And Aaron shall cast lots. — The lots consisted of two small tablets which at an earlier time were of box or ebony wood, but which during the later part of the second Temple were made of gold, and were kept in a wooden chest. On the one was engraved the words “For Jehovah,” and on the other “For Azazel,” the expression in the original, which is translated scapegoat in the Authorised Version. The high priest, after shaking the chest, put both his hands into the urn and simultaneously took out the two tablets, one in each hand. Hereupon he put the tablet which he had in his right hand upon the goat that was standing on his right side, whilst the tablet in his left hand he put on the goat on his left side. If the tablet with the in scription “For Jehovah was in his right hand the chief priest who stood at the right of the pontiff exclaimed “Hold up thy right hand on high!” and if it happened to be in the left hand, the chief of the principal household, who stood on his left, called out to him “Hold up thy left hand.” Hereupon the high priest laid the two lots on the two goats, the one in the right hand on the goat at his right, and the one in the left hand on the animal at his left, exclaiming at the same time, “To the Lord a sin offering!”
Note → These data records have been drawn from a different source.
(* ===== verification/Kernel.v ===== *)
(** * The kernel's data (include/rtdef.h) and global variables

    One record per structure of rtdef.h, and [kstate], the record of the
    kernel's global variables together with the objects they refer to.  A pointer
    is an integer address, [RT_NULL] is 0, and a structure is reached through the
    map that plays the part of memory for its type. *)
From stdpp Require Import base tactics numbers list gmap countable.
From S2P Require Import Prelude.
Local Open Scope Z_scope.

Abbreviation ptr := Z.

(** ** Kernel objects *)

Inductive object_class :=
| RT_Object_Class_Thread
| RT_Object_Class_Semaphore
| RT_Object_Class_Mutex
| RT_Object_Class_Event
| RT_Object_Class_MailBox
| RT_Object_Class_MessageQueue
| RT_Object_Class_MemPool
| RT_Object_Class_Device
| RT_Object_Class_Timer.

(** The enumeration value with every option of the board configuration enabled
    (no memheap, no module). *)
Definition class_type (c : object_class) : Z :=
  match c with
  | RT_Object_Class_Thread => 0
  | RT_Object_Class_Semaphore => 1
  | RT_Object_Class_Mutex => 2
  | RT_Object_Class_Event => 3
  | RT_Object_Class_MailBox => 4
  | RT_Object_Class_MessageQueue => 5
  | RT_Object_Class_MemPool => 6
  | RT_Object_Class_Device => 7
  | RT_Object_Class_Timer => 8
  end.
Definition RT_Object_Class_Static : Z := 0x80.

#[export] Instance object_class_eq_dec : EqDecision object_class.
Proof. solve_decision. Defined.
#[export] Instance object_class_countable : Countable object_class.
Proof.
  refine (inj_countable class_type (fun z => match z with
    | 0 => Some RT_Object_Class_Thread | 1 => Some RT_Object_Class_Semaphore
    | 2 => Some RT_Object_Class_Mutex | 3 => Some RT_Object_Class_Event
    | 4 => Some RT_Object_Class_MailBox | 5 => Some RT_Object_Class_MessageQueue
    | 6 => Some RT_Object_Class_MemPool | 7 => Some RT_Object_Class_Device
    | 8 => Some RT_Object_Class_Timer | _ => None end) _).
  by intros [].
Defined.

(** ** Configuration (rtconfig.h) and the allocator *)

Class KConfig := {
  RT_THREAD_PRIORITY_MAX : Z;
  RT_TIMER_SKIP_LIST_LEVEL : nat;
  RT_TIMER_SKIP_LIST_MASK : Z;
  RT_NAME_MAX : nat;
  RT_TICK_PER_SECOND : Z;
  object_size : object_class -> Z;  (* sizeof of the structure of a class *)
  prio_max_range : 1 <= RT_THREAD_PRIORITY_MAX <= 256;
  skip_level_pos : (1 <= RT_TIMER_SKIP_LIST_LEVEL)%nat
}.

(** Sizes on the 32-bit ARM ports. *)
Definition stm32_object_size (c : object_class) : Z :=
  match c with
  | RT_Object_Class_Thread => 128
  | RT_Object_Class_Semaphore => 32
  | RT_Object_Class_Mutex => 36
  | RT_Object_Class_Event => 32
  | RT_Object_Class_MailBox => 48
  | RT_Object_Class_MessageQueue => 52
  | RT_Object_Class_MemPool => 56
  | RT_Object_Class_Device => 68
  | RT_Object_Class_Timer => 44
  end.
And the other lot for the scapegoat. — Better, and the other lot for Azazel. The word, which only occurs in this chapter, probably denotes the utterly banished demon, the prince of the evil spirits, who with his legions occupies the desert regions and desolated places. (Comp. Isaiah 13:21; Isaiah 34:14; Matthew 12:43; Luke 11:24; Revelation 18:2.) As the removal or pardon of sin is often represented in the Bible by its being banished into the uttermost parts of the earth and seas (Micah 7:19; Psalms 103:12), nothing could be more striking or convey to the people the idea of absolute forgiveness better than this symbolical act of sending the goat laden with the sins of the congregation to the wilderness, the abode of the prince of darkness, back to the author of all sin. The rendering, scapegoat, is contrary to the manifest antithesis of the verse. If the one member “For Jehovah” denotes a person, the second member “For Azazel,” which forms the contrast, must, primâ facie, also denote a person. Besides, the translation scapegoat cannot be admitted in the next verse but one, where, if adopted, it would literally be “to send the goat to the scapegoat in the wilderness”.(see Leviticus 16:10), or in Leviticus 16:26, where it is, “and he who taketh away the goat to the scapegoat.”